In 1971, before the US government colluded with the Chilean armed forces to overthrow his government, President Salvador Allende promised us that we would build a culture of “empanadas y vino tinto” (red wine). It was his way of saying we would address inequality. Today’s President, Gabriel Boric, was inaugurated last week and he has promised to continue that society we once dreamt of.
When we come home, we sit up the street on an apartment balcony overlooking the site where the uprising began. Small hawks chase pigeons among the treetops of Araucaria and Oriental Plane trees. Flock of parrots squawk across the park and the Mapocho River. In the distance, the surrounding Andes glow in the approaching night.
A few miles west, street vendors are unhappy with demonstrations by high school students. The National Confederation of Students has called for a mobilization because of government food grants for high schoolers. For ten years, students have received the same amount of 32,000 pesos a month — roughly 1,600 pesos a day or around $2 dollars for nourishment while in school. That amount hardly buys an empananda.
The government closes metro stations on Friday nights when protests are planned in fear that stations may be vandalized or destroyed.

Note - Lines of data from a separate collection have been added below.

(* ===== verification/Configuration.v ===== *)
(** * The configuration and its parsers: [src/internal/config/config.go]

    The data of a configuration, the small parsers of its fields, and what a resolved
    configuration is.  YAML decoding and encoding are left out; a Go pointer to a bool
    or struct is an option, since the program never shares them. *)

From stdpp Require Import base tactics list numbers option strings gmap.
From Stdlib Require Import ZArith Lia Ascii String.
From S2P Require Import Prelude Netip Netutil Text Strings Events Packet Translator Pool Table Netconf.

Open Scope Z_scope.

(** [netip.ParsePrefix], with what it documents: an address without zone and a length
    that fits it; and the same for [netip.ParseAddr]. *)
Class PrefixText := { ParsePrefix : string -> option Prefix }.

Class ParseLaws `{AddrText} `{PrefixText} := {
  ParsePrefix_ok s p : ParsePrefix s = Some p ->
    prefix_ok p /\ IsValid (p_addr p) = true /\ 0 <= p_bits p;
  ParseAddr_ok s a : ParseAddr s = Some a -> addr_ok a /\ IsValid a = true;
}.

(** ** Data *)

Definition DefaultInterface : string := "clat0".
Definition DefaultMTU : Z := 1500.
Definition DefaultOfflinkMTU : Z := 1280.
Definition DefaultHTTPListen : string := ":6464".
Definition DefaultCLATTable : Z := 0xc1a7.
Definition rtTableDefault : Z := 253.
Definition rtTableMain : Z := 254.
Definition rtTableLocal : Z := 255.
Definition DefaultCLATHostIPv4 : Addr := Addr4 (be [192; 0; 0; 1]).
Definition DefaultCLATTranslatorIPv4 : Addr := Addr4 (be [192; 0; 0; 2]).

Record CLAT := mkCLAT {
  cl_IPv6Address : string;
  cl_IPv4Address : Addr;
  cl_Ports : list string;
  cl_Table : Z;
}.

(** [config.Route] has the fields of [netconf.Route]. *)
Definition route_netconf (r : Route) : Route :=
  mkRoute (Masked (rt_Prefix r)) (rt_Metric r) (rt_MTU r) (rt_AdvMSS r).

Record Interface := mkInterface {
  if_Name : string;
  if_MTU : Z;
  if_Configure : option bool;
  if_Addresses : list Prefix;
  if_Routes : list Route;
  if_AutoRoutes : option bool;
  if_Sysctl : option bool;
}.

(** [config.Map] *)
Record StaticMap := mkStaticMap { sm_IPv4 : string; sm_IPv6 : string }.

Record DynamicPool := mkDynamicPool {
  dp_Prefix : Prefix;
  dp_StateFile : string;
  dp_MinLease : Z;
  dp_MaxLease : Z;
}.

Record Log := mkLog { lg_Level : string; lg_Format : string; lg_Packets : list string }.
Record HTTP := mkHTTP { ht_Listen : string; ht_Admin : bool }.

(** [config.Config] *)
Record UserConfig := mkUserConfig {
  uc_Interface : Interface;
  uc_IPv4Address : Addr;
  uc_IPv6Address : Addr;
  uc_Prefix : Prefix;
  uc_WKPFStrict : option bool;
  uc_Maps : list StaticMap;
  uc_DynamicPool : option DynamicPool;
  uc_CLAT : option CLAT;
  uc_UDPChecksum : string;
  uc_OfflinkMTU : Z;
  uc_Log : Log;
  uc_HTTP : HTTP;
}.

Definition boolOr (p : option bool) (def : bool) : bool := match p with None => def | Some b => b end.

Inductive LogLevel := LevelDebug | LevelInfo | LevelWarn | LevelError.

(** The findings that do not make a configuration invalid. *)
Inductive Warning :=
  | WarnSharedAddress (a : Addr)
  | WarnLinkLocalMap (i : nat)
  | WarnLinkLocalAddress
  | WarnLinkLocalPool.

(** [config.Resolved]; a pool is a reference into the store of pools. *)
Record Resolved := mkResolved {
  rv_Config : UserConfig;
  rv_Xlate : Config;
  rv_Table : Table;
  rv_Pool : option nat;
  rv_Addresses : list Prefix;
  rv_Routes4 : list Route;
  rv_Routes6 : list Route;
  rv_Shared : option Shared;
  rv_Warnings : list Warning;
  rv_LogLevel : LogLevel;
  rv_LogJSON : bool;
  rv_PacketKinds : list Kind;
  rv_HTTPListen : string;
}.

Definition Configure (r : Resolved) : bool := boolOr (if_Configure (uc_Interface (rv_Config r))) true.
Definition r_Sysctl (r : Resolved) : bool := Configure r && boolOr (if_Sysctl (uc_Interface (rv_Config r))) true.
Definition Forward4 (r : Resolved) : bool := r_Sysctl r && bool_decide (rv_Shared r = None).
Definition Forward6 (r : Resolved) : bool := r_Sysctl r.

(** ** Parsers *)

Definition list_sep (c : ascii) : bool :=
  bool_decide (c ∈ [","%char; " "%char; "010"%char; "009"%char]).

Definition splitList (v : string) : list string := FieldsFunc list_sep v.

Definition parseBool (v : string) : option bool :=
  let l := ToLower v in
  if bool_decide (l ∈ ["1"; "true"; "yes"; "on"]%string) then Some true
  else if bool_decide (l ∈ ["0"; "false"; "no"; "off"]%string) then Some false
  else None.

Definition ParseUDPChecksum (s : string) : option UDPChecksumMode :=
  let l := ToLower s in
  if bool_decide (l ∈ [""; "drop"]%string) then Some UDPChecksumDrop
  else if bool_decide (l ∈ ["calc"; "calculate"]%string) then Some UDPChecksumCalc
  else if bool_decide (l ∈ ["fwd"; "forward"]%string) then Some UDPChecksumForward
  else None.

(** The protocol number of a [clat.ports] entry. *)
Definition filter_proto (proto : string) : option Z :=
  let l := ToLower proto in
  if bool_decide (l = "tcp"%string) then Some 6
  else if bool_decide (l = "udp"%string) then Some 17
  else if bool_decide (l = "sctp"%string) then Some 132
  else if bool_decide (l ∈ ["icmp"; "icmpv6"; "ipv6-icmp"]%string) then Some 58
  else None.

Definition parse_port (v : string) : option Z :=
  match ParseUint v 16 with
  | None => None
  | Some n => if n =? 0 then None else Some n
  end.

Definition ParseFilter (s : string) : option Filter :=
  let '(proto, ports, hasPorts) := Cut s "/" in
  match filter_proto proto with
  | None => None
  | Some p =>
      if negb hasPorts then Some (mkFilter p 0 0) else
      if p =? 58 then None else
      let '(lo, hi, isRange) := Cut ports "-" in
      let hi := if isRange then hi else lo in
      match parse_port lo with
      | None => None
      | Some start =>
          match parse_port hi with
          | None => None
          | Some end_ => if end_ <? start then None else Some (mkFilter p start end_)
          end
      end
  end.

Section text.
Context `{AT : AddrText} `{PT : PrefixText}.

Definition parseAddrOrPrefix (s : string) : option Prefix :=
  if ContainsByte s "/" then ParsePrefix s
  else a ← ParseAddr s; Some (PrefixFrom a (BitLen a)).
End text.

(** ** Comparing resolved configurations *)

Inductive Immutable := ImName | ImMTU | ImConfigure | ImSysctl | ImListen | ImFormat.

Definition ImmutableChanges (old new : Resolved) : list Immutable :=
  (if bool_decide (if_Name (uc_Interface (rv_Config old)) = if_Name (uc_Interface (rv_Config new))) then [] else [ImName]) ++
  (if if_MTU (uc_Interface (rv_Config old)) =? if_MTU (uc_Interface (rv_Config new)) then [] else [ImMTU]) ++
  (if Bool.eqb (Configure old) (Configure new) then [] else [ImConfigure]) ++
  (if Bool.eqb (r_Sysctl old) (r_Sysctl new) then [] else [ImSysctl]) ++
  (if bool_decide (rv_HTTPListen old = rv_HTTPListen new) then [] else [ImListen]) ++
  (if Bool.eqb (rv_LogJSON old) (rv_LogJSON new) then [] else [ImFormat]).

(** [dedupe]: the first of equal prefixes; [seen] is the set of those met. *)
Fixpoint dedupe_from (seen ps : list Prefix) : list Prefix :=
  match ps with
  | [] => []
  | p :: ps => if bool_decide (p ∈ seen) then dedupe_from seen ps else p :: dedupe_from (p :: seen) ps
  end.
Definition dedupe (ps : list Prefix) : list Prefix := dedupe_from [] ps.
(** A method of the pool a pointer points to. *)
Definition on_pool_ref {A} (ref : option nat) (m : M Pool A) : MD A := fun d =>
  match ref with
  | None => Panic
  | Some i =>
      match d_pools d !! i with
      | None => Panic
      | Some p => '(r, p') ← m p; Ok (r, d_set_pools (<[i := p']> (d_pools d)) d)
      end
  end.

(** *** The state of the pool *)

Definition loadPoolState (r : Resolved) : MD unit :=
  match uc_DynamicPool (rv_Config r) with
  | None => lift Panic
  | Some dp =>
      let sf := dp_StateFile dp in
      if bool_decide (sf = ""%string) then skip else
      io ← gets (fun d => file_load sf (d_files d));
      on_pool_ref (rv_Pool r) (Load clock io);; skip
  end.

Definition savePoolState (r : Resolved) (force : bool) : MD unit :=
  match rv_Pool r, uc_DynamicPool (rv_Config r) with
  | Some ref, Some dp =>
      let sf := dp_StateFile dp in
      if bool_decide (sf = ""%string) then skip else
      dirty ← on_pool_ref (Some ref) (gets Dirty);
      if negb force && negb dirty then skip else
      io ← gets (fun d => file_save sf (d_files d));
      '(lines, _) ← on_pool_ref (Some ref) (Save clock range time_String io);
      match lines with
      | Some ls => modify (fun d => d_set_files (file_replace sf ls (d_files d)) d)
      | None => skip
      end
  | _, _ => skip
  end.

(** *** Configuration *)

Definition netconfOptions (r : Resolved) (name : string) : Options :=
  mkOptions name (rv_Addresses r) (rv_Routes4 r) (rv_Routes6 r) (Forward4 r) (Forward6 r) (rv_Shared r).

Definition failLocked (source : string) (e : DaemonErr) : MD (option DaemonErr) :=
  t ← time_Now;
  modify (fun d => let s := d_status d in
    d_set_status (mkStatus (st_Generation s) (st_Source s) (st_AppliedAt s) (Some e) t (st_Interface s) (st_Ready s)) d);;
  modify (d_count_reload source false);;
  mret (Some e).

(** The end of [Apply], when nothing can fail any more. *)
Definition switch (r : Resolved) (source : string) : MD (option DaemonErr) :=
  eng ← gets d_eng;
  (match eng with
   | Some _ => t ← lift (New (rv_Xlate r)); modify (d_add_live (mkLive t (rv_Table r) (rv_Pool r)))
   | None => skip
   end);;
  modify (d_set_cur r);;
  t ← time_Now;
  modify (fun d => let s := d_status d in
    d_set_status (mkStatus (st_Generation s + 1) source t None (st_LastErrorAt s) (st_Interface s) (st_Ready s)) d);;
  modify (d_count_reload source true);;
  mret None.

Definition Apply (cfg : UserConfig) (source : string) : MD (option DaemonErr) :=
  cur ← gets d_cur;
  r ← on_pools (ResolveWith table_Entries cfg (mkResolveOptions (rv_Pool cur) (Some SourceAddr)));
  match r with
  | inr errs => failLocked source (InvalidConfig errs)
  | inl r =>
      let changed := ImmutableChanges cur r in
      if negb (bool_decide (changed = [])) then failLocked source (InvalidChange changed) else
      (match rv_Pool r with
       | Some _ =>
           if bool_decide (rv_Pool r = rv_Pool cur) then skip else
           savePoolState cur true;;
           loadPoolState r
       | None => skip
       end);;
      started ← gets d_started;
      if started && Configure r then
        prev ← gets d_applied;
        let want := netconfOptions r (no_Name prev) in
        e ← on_kernel (Update prev want);
        match e with
        | Some e => failLocked source (UpdateFailed e)
        | None => modify (d_set_applied want);; switch r source
        end
      else switch r source
  end.

Definition ApplyYAML (data : string) (source : string) : MD (option DaemonErr) :=
  match LoadYAML data with
  | None => failLocked source InvalidYAML
  | Some cfg => Apply cfg source
  end.

Definition Reload (source : string) : MD (option DaemonErr) :=
  match LoadFile with
  | None => failLocked source InvalidNoFile
  | Some load =>
      n ← gets d_now;
      match load n with
      | None => failLocked source InvalidFile
      | Some cfg => Apply cfg source
      end
  end.

(** [Status()]: what is stored, with readiness as it is now. *)
Definition get_status (d : D) : Status :=
  let s := d_status d in
  mkStatus (st_Generation s) (st_Source s) (st_AppliedAt s) (st_LastError s) (st_LastErrorAt s) (st_Interface s) (d_ready d).

(** The pool in force, [Pool()]. *)
Definition current_pool (d : D) : option Pool := i ← rv_Pool (d_cur d); d_pools d !! i.

(** *** Start, run, stop *)

(** [New]: the initial configuration, its pool with what the state file holds. *)
Definition NewDaemon (initial : Resolved) (pools : list Pool) (k : K) (f : F) : outcome D :=
  let name := if_Name (uc_Interface (rv_Config initial)) in
  let d := mkDaemon initial None [] (mkOptions "" [] [] [] false false None) false
             (mkStatus 1 "startup" 0 None 0 name false) false (rv_LogLevel initial) (rv_PacketKinds initial)
             [] 1 pools k f 0 in
  '(_, d) ← (match rv_Pool initial with Some _ => loadPoolState initial | None => skip end) d;
  '(t, d) ← time_Now d;
  Ok (d_set_status (mkStatus 1 "startup" t None 0 name false) d).

(** The beginning of [Run], with the mutex: the device, the kernel and the engine. *)
Definition start : MD (option RunErr) :=
  r ← gets d_cur;
  match NewDevice (if_Name (uc_Interface (rv_Config r))) (if_MTU (uc_Interface (rv_Config r))) with
  | None => mret (Some CreateFailed)
  | Some dev =>
      let want := netconfOptions r (dev_Name dev) in
      e ← (if Configure r then on_kernel (Netconf.Apply want) else mret None);
      match e with
      | Some e => mret (Some (ConfigureFailed e))
      | None =>
          modify (d_set_applied want);;
          t ← lift (New (rv_Xlate r));
          po ← gets current_pool;
          modify (d_set_eng (Some (NewEngine dev (rv_Table r, po))));;
          modify (d_add_live (mkLive t (rv_Table r) (rv_Pool r)));;
          modify d_start;;
          mret None
      end
  end.

(** One turn of the engine's loop, with the [k]-th last translator it was given, and
    the error of the engine's [Run] when the turn was its last. *)
Definition turn (k : nat) : MD (option EngineEnd) := fun d =>
  match d_eng d, d_live d !! k with
  | Some g, Some l =>
      let batch := if BatchSize (g_dev g) <? 1 then 1 else BatchSize (g_dev g) in
      let po := i ← lv_pool l; d_pools d !! i in
      '(r, g) ← iteration (H := table_mapper clock range) rand32 (fun _ m => (lv_tr l, m)) batch (g_set_map (lv_table l, po) g);
      let e := match r with
               | None => None
               | Some EndErr => Some DeviceError
               | Some EndCtx => Some (if ctx_done (g_dev g) then Canceled else NoError)
               end in
      let g := match r with Some _ => g_set_dev (dev_Close (g_dev g)) g | None => g end in
      let pools := match lv_pool l, (g_map g).2 with Some i, Some p => <[i := p]> (d_pools d) | _, _ => d_pools d end in
      Ok (e, d_set_pools pools (d_set_eng (Some g) d))
  | _, _ => Ok (None, d)
  end.

(** The device hears of the cancellation. *)
Definition cancel_device (d : D) : D := d_set_eng ((fun g => g_set_dev (cancel (g_dev g)) g) <$> d_eng d) d.

(** *** [Run], among what else happens *)

Local Abbreviation R := (Running K F DS).
Local Abbreviation MR := (M R).

Definition on_daemon {A} (m : MD A) : MR A := fun s =>
  '(a, d) ← m (rn_daemon s); Ok (a, rn_set_daemon d s).

Definition goto (pc : RunPC) : MR unit := modify (rn_set_pc pc).

(** [Run] goes on, from where it is to the next place where the other goroutines can
    tell; at the [select] it takes the branch [b], when that branch is ready. *)
Definition Run (b : branch) : MR unit :=
  pc ← gets rn_pc;
  match pc with
  | Begin =>
      e ← on_daemon start;
      match e with
      | Some e => goto (Returned (Some e))
      | None =>
          over ← gets rn_done;
          (if (over : bool) then on_daemon (modify cancel_device) else skip);;
          goto Started
      end
  | Started => on_daemon (modify (d_set_ready true));; goto Selecting
  | Selecting =>
      match b with
      | BDone =>
          over ← gets rn_done;
          if (over : bool) then on_daemon (modify (d_set_ready false));; goto Awaiting else skip
      | BEngine =>
          res ← gets rn_engine;
          match res with
          | Ended e =>
              modify (rn_set_engine Taken);;
              on_daemon (modify (d_set_ready false));;
              goto (match e with NoError => Awaiting | _ => Leaving e end)
          | _ => skip
          end
      | BTick =>
          r ← on_daemon (gets d_cur);
          match rv_Pool r with None => skip | Some _ => goto (Ticked r) end
      end
  | Ticked r => on_daemon (on_pool_ref (rv_Pool r) (Maintain clock range));; goto (Maintained r)
  | Maintained r => on_daemon (savePoolState r false);; goto Selecting
  | Awaiting =>
      res ← gets rn_engine;
      match res with
      | Ended e => modify (rn_set_engine Taken);; goto (Leaving e)
      | _ => skip
      end
  | Leaving e =>
      r ← on_daemon (gets d_cur);
      on_daemon (savePoolState r true);;
      goto (Returned (match e with DeviceError => Some DeviceFailed | _ => None end))
  | Returned _ => skip
  end.

(** The engine's goroutine, which puts the error it ends with in the channel. *)
Definition engine_turn (k : nat) : MR unit :=
  res ← gets rn_engine;
  match res with
  | Working =>
      e ← on_daemon (turn k);
      match e with Some e => modify (rn_set_engine (Ended e)) | None => skip end
  | _ => skip
  end.
(* ===== verification/Service.v ===== *)
(** * The daemon as a configuration service

    What an operator can tell of the daemon: the configuration in force and where it
    came from, the last error, readiness, and the attempts to change it.  The service is
    a small state machine; whatever happens to a running daemon is a sequence of its
    steps. *)

From stdpp Require Import base tactics list numbers option strings gmap sorting relations.
From Stdlib Require Import ZArith Lia.
From S2P Require Import Prelude Netip Netutil Text Strings Events Packet Layout Translator TranslatorFacts Pool PoolFacts PoolOps PoolSave PoolRun PoolProps Table Join TableFacts TableMap Engine EngineFacts Netconf NetconfFacts NetconfProps Configuration Resolve ResolveFacts ResolveProps Daemon DaemonFacts DaemonApply DaemonRun.

Open Scope Z_scope.

(** ** The service *)

Record Service := mkService {
  sv_generation : Z;
  sv_source : string;
  sv_config : Resolved;
  sv_error : option DaemonErr;
  sv_begun : bool;
  sv_ready : bool;
  sv_attempts : list (string * bool);
}.

(** A step, with who asked for it: a configuration is put in force, or refused, at
    someone's request, and of itself the service begins, ceases for good to be ready, or
    does nothing that can be told. *)
Inductive sv_step : option string -> Service -> Service -> Prop :=
  | sv_accept source r s :
      ImmutableChanges (sv_config s) r = [] ->
      sv_step (Some source) s
        (mkService (sv_generation s + 1) source r None (sv_begun s) (sv_ready s) (sv_attempts s ++ [(source, true)]))
  | sv_reject source e s :
      sv_step (Some source) s
        (mkService (sv_generation s) (sv_source s) (sv_config s) (Some e) (sv_begun s) (sv_ready s) (sv_attempts s ++ [(source, false)]))
  | sv_begin s :
      sv_begun s = false ->
      sv_step None s (mkService (sv_generation s) (sv_source s) (sv_config s) (sv_error s) true true (sv_attempts s))
  | sv_stop s :
      sv_step None s (mkService (sv_generation s) (sv_source s) (sv_config s) (sv_error s) true false (sv_attempts s))
  | sv_idle s : sv_step None s s.

(** Steps one after another. *)
Inductive sv_trace : list (option string) -> Service -> Service -> Prop :=
  | sv_end s : sv_trace [] s s
  | sv_next call calls s1 s2 s3 : sv_step call s1 s2 -> sv_trace calls s2 s3 -> sv_trace (call :: calls) s1 s3.

(** ** Its invariants *)

Lemma ImmutableChanges_nil r1 r2 :
  ImmutableChanges r1 r2 = [] <->
  if_Name (uc_Interface (rv_Config r1)) = if_Name (uc_Interface (rv_Config r2)) /\
  if_MTU (uc_Interface (rv_Config r1)) = if_MTU (uc_Interface (rv_Config r2)) /\
  Configure r1 = Configure r2 /\ r_Sysctl r1 = r_Sysctl r2 /\ rv_HTTPListen r1 = rv_HTTPListen r2 /\ rv_LogJSON r1 = rv_LogJSON r2.
Proof.
  unfold ImmutableChanges. rewrite <- !(eqb_true_iff (Configure r1)), <- !(eqb_true_iff (r_Sysctl r1)), <- !(eqb_true_iff (rv_LogJSON r1)), <- !Z.eqb_eq.
  repeat case_bool_decide; repeat case_match; cbn; split; try done; intros; naive_solver.
Qed.

Lemma ImmutableChanges_trans r1 r2 r3 : ImmutableChanges r1 r2 = [] -> ImmutableChanges r2 r3 = [] -> ImmutableChanges r1 r3 = [].
Proof. rewrite !ImmutableChanges_nil. intros (?&?&?&?&?&?) (?&?&?&?&?&?). split_and!; congruence. Qed.

Lemma ImmutableChanges_refl r : ImmutableChanges r r = [].
Proof. by apply ImmutableChanges_nil. Qed.

(** The number of attempts that succeeded. *)
Definition successes (l : list (string * bool)) : Z := len (filter (fun x => x.2 = true) l).

Lemma successes_app l source ok : successes (l ++ [(source, ok)]) = successes l + (if ok : bool then 1 else 0).
Proof. unfold successes. rewrite filter_app, len_app. by destruct ok. Qed.

(** What stays, however the service goes on, when it was asked by [calls]. *)
Record sv_history (calls : list (option string)) (s s' : Service) : Prop := {
  sh_same : ImmutableChanges (sv_config s) (sv_config s') = [];
  sh_attempts : exists l, sv_attempts s' = sv_attempts s ++ l /\ l.*1 = omap id calls;
  sh_generation : sv_generation s' - successes (sv_attempts s') = sv_generation s - successes (sv_attempts s);
  sh_begun : sv_begun s = true -> sv_begun s' = true;
  sh_ready : sv_begun s = true -> sv_ready s' = true -> sv_ready s = true;
}.

Lemma sv_history_trace calls s s' : sv_trace calls s s' -> sv_history calls s s'.
Proof.
  intros H. induction H as [s|call calls s s1 s' Hs H [K1 (l & K2 & K5) K3 K4 K6]].
  - constructor; try done; [apply ImmutableChanges_refl|]. exists []. by rewrite app_nil_r.
  - destruct Hs; cbn in *; rewrite ?successes_app in K3; constructor; try done; try lia.
    all: try (exists l; by split).
    + by eapply ImmutableChanges_trans.
    + rewrite K2, <- app_assoc. eexists. split; [done|]. cbn. by rewrite K5.
    + rewrite K2, <- app_assoc. eexists. split; [done|]. cbn. by rewrite K5.
    + intros _. by apply K4.
    + congruence.
    + intros _. by apply K4.
    + intros _ E. by apply K6 in E.
Qed.

(** ** The daemon implements it *)

Section service.
Context {K F DS : Type} {HK : Kernel K} {HF : Files F} {HFL : @FilesLaws F HF}.
Context {HD : Device DS} {HDL : @DeviceLaws DS HD} {HT : @Tun DS HD} {HTL : @TunLaws DS HD HDL HT}.
Context {AT : AddrText} {PT : PrefixText} {PL : ParseLaws}.
Context (clock : nat -> Z) (range : nat -> gmap Addr nat -> list (Addr * nat)) (time_String : Z -> string).
Context (range_perm : forall k m, range k m ≡ₚ map_to_list m).
Context (wall : nat -> Z) (rand32 : nat -> Z).
Context (order4 order6 : Table -> list Entry) (sort : (Entry -> Entry -> bool) -> list Entry -> list Entry).
Context (order4_perm : forall t, order4 t ≡ₚ (map_to_list (t_hosts4 t)).*2).
Context (order6_perm : forall t, order6 t ≡ₚ (map_to_list (t_hosts6 t)).*2).
Context (sort_perm : forall less l, sort less l ≡ₚ l).
Context (SourceAddr : Addr -> option Addr) (LoadFile : option (nat -> option UserConfig)) (LoadYAML : string -> option UserConfig).
Hypothesis SourceAddr_ok : forall dst a, SourceAddr dst = Some a -> addr_ok a /\ IsValid a = true.
Hypothesis LoadFile_ok : forall load n cfg, LoadFile = Some load -> load n = Some cfg -> config_ok cfg.
Hypothesis LoadYAML_ok : forall data cfg, LoadYAML data = Some cfg -> config_ok cfg.

Local Abbreviation D := (Daemon K F DS).
Local Abbreviation entries := (entries_of order4 order6 sort).
Local Abbreviation R := (Running K F DS).
Local Abbreviation happens := (happens clock range time_String wall rand32 entries SourceAddr LoadFile LoadYAML).
Implicit Types s : R.

(** What can be told of a daemon. *)
Definition service s : Service :=
  let d := rn_daemon s in
  mkService (st_Generation (d_status d)) (st_Source (d_status d)) (d_cur d) (st_LastError (d_status d))
    (1 <=? phase (rn_pc s)) (d_ready d) (d_reloads d).

(** Every happening is one step of it. *)
Lemma went_step call s s' :
  run_ok s -> run_ok s' -> went order4 order6 sort SourceAddr call s s' -> sv_step call (service s) (service s').
Proof.
  intros [O [Hr _]] [O' [Hr' _]]. unfold service, went. destruct call as [source|].
  - intros (-> & e & _ & HA). destruct e as [e|].
    + destruct HA as [-> _ (_ & _ & ->) _ _ [t ->] -> _ _]. cbn. apply (sv_reject source e (service s)).
    + destruct HA as (cfg & [_ HI _ (_ & _ & ->) _ _ [t ->] -> _ _ _]). cbn.
      by apply (sv_accept source (d_cur (rn_daemon s')) (service s)).
  - intros (-> & -> & -> & Hp). rewrite Hr, Hr'.
    assert (Hph : forall pc, phase pc = 0 \/ phase pc = 1 \/ phase pc = 2) by (intros []; cbn; auto).
    destruct (Hph (rn_pc s)) as [E|[E|E]], (Hph (rn_pc s')) as [E'|[E'|E']]; rewrite E, E' in *; try lia; cbn.
    all: first [apply (sv_idle (mkService _ _ _ _ _ _ _))|apply (sv_stop (mkService _ _ _ _ _ _ _))|by apply (sv_begin (mkService _ _ _ _ _ _ _))].
Qed.

Lemma happens_trace hs s :
  run_ok s -> Forall happening_ok hs -> wp (happens hs) (fun _ s' => sv_trace (asks <$> hs) (service s) (service s')) s.
Proof.
  revert s. induction hs as [|h hs IH]; intros s RO Hhs; [by apply wp_skip, sv_end|]. apply Forall_cons in Hhs as [Hh Hhs].
  cbn [Daemon.happens]. apply wp_bind. eapply wp_mono; [by apply (happen_keeps clock range time_String range_perm wall rand32
    order4 order6 sort order4_perm order6_perm sort_perm SourceAddr LoadFile LoadYAML SourceAddr_ok LoadFile_ok LoadYAML_ok)|].
  intros ? s1 [RO1 Hw]. eapply wp_mono; [by apply IH|]. intros ? s2 Ht. cbn. eapply sv_next; [by apply went_step|exact Ht].
Qed.

(** C24: the daemon implements the configuration service: whatever happens, in
    whatever order, before [Run] begins, while it runs and after it ended, each happening
    is one step of the service.  A call to [Apply], [ApplyYAML] or [Reload] puts in force a
    configuration that changes nothing that needs a restart, or is refused; anything else
    lets the service begin, cease for good to be ready, or go on unchanged. *)
Theorem daemon_implements_service hs s :
  run_ok s -> Forall happening_ok hs ->
  wp (happens hs) (fun _ s' => sv_trace (asks <$> hs) (service s) (service s')) s.
Proof. apply happens_trace. Qed.

(** C26: whatever happens to a daemon, interface name and MTU, whether it configures the
    kernel and the forwarding sysctls, its listener and its log format never change; the
    generation it reports is the one it started with plus the configurations it accepted
    since; the attempts it counted are never forgotten, and those it counts are the calls
    made, in their order; and once it began to translate packets it never becomes ready
    again after it ceased to be. *)
Theorem running_history hs s :
  run_ok s -> Forall happening_ok hs ->
  wp (happens hs) (fun _ s' => sv_history (asks <$> hs) (service s) (service s')) s.
Proof. intros RO Hhs. eapply wp_mono; [by apply happens_trace|]. intros ? s' Ht. by apply sv_history_trace. Qed.
End service.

Vendors count on the crowds at Central Station, but tonight there is no one to buy their offerings.
When the line of students approaches, vendors barricade the street, armed with long sticks they turn crowds away with violence. On social media, some attackers are seen holding firearms, other wearing the black head coverings often equated with political protesters. Earlier a policeman has shot a protester.
As Santiago returns to life in the streets after two tumultuous years and President Gabriel Boric, 35, installs a feminist cabinet promising reforms and action, new challenges arise that might keep us from quickly realizing the culture of empanadas and red wine that Allende struggled to achieve over the course of many decades.
I have returned to perhaps say goodbye to my mother, who is 91 and in poor health after losing her eyesight and mobility in the long Covid lockdowns that were put in place as the country reeled into the global pandemic. Each drink of wine, each empanada, each pisco, mote con huesillos, maraqueta or pastel de choclo, eases the grief, giving the comfort only food can bring.
My father was 42 when he was killed by the Chilean secret police aided by agents trained by the CIA. It has taken forty-six years for me to taste the empanada promised to me by Salvador Allende and now shared with a living piece of evidence and history, the piece of exiled heart that is my son. Monarch butterflies take many generations to complete their cycles of migration.
That night at the sparse and clean tattoo studio of my niece’s partner, I watch my son and nephew get twin tattoos written on their arms, Presente , Ahora y Siempre (Present, now and forever), a slogan from Chile’s fight against the dictatorship, repeated often when we remember all those we have lost; barricades and loves, empanadas and harvests of grapes, transformed.
The needs of street vendors is acute, many work illegally while new immigrants from Haiti, Venezuela, Columbia and Peru work the streets to survive. The smell of marijuana mixes with that of toast, while smells of food from other places blend with those more familiar.
It seems ironic that students who march for food are beaten by street vendors who may suffer in the short-run but will surely be rewarded in the long run by buyers with more to spend on what is sold.
In some places tonight there will be no exchange. Weary and impatient for change, some believe that it can happen through decree, only a matter of will by those who hold the reins of government. Others who like me have seen things come and go, know that taking things apart is easier than putting them back together and so we will reach for comfort and nourishment as we always have. Creating our own version of a culture based on the free exchange of ideas, empanadas and red wine, we continue to believe in possibility and know that we must work hard to find recipes that work.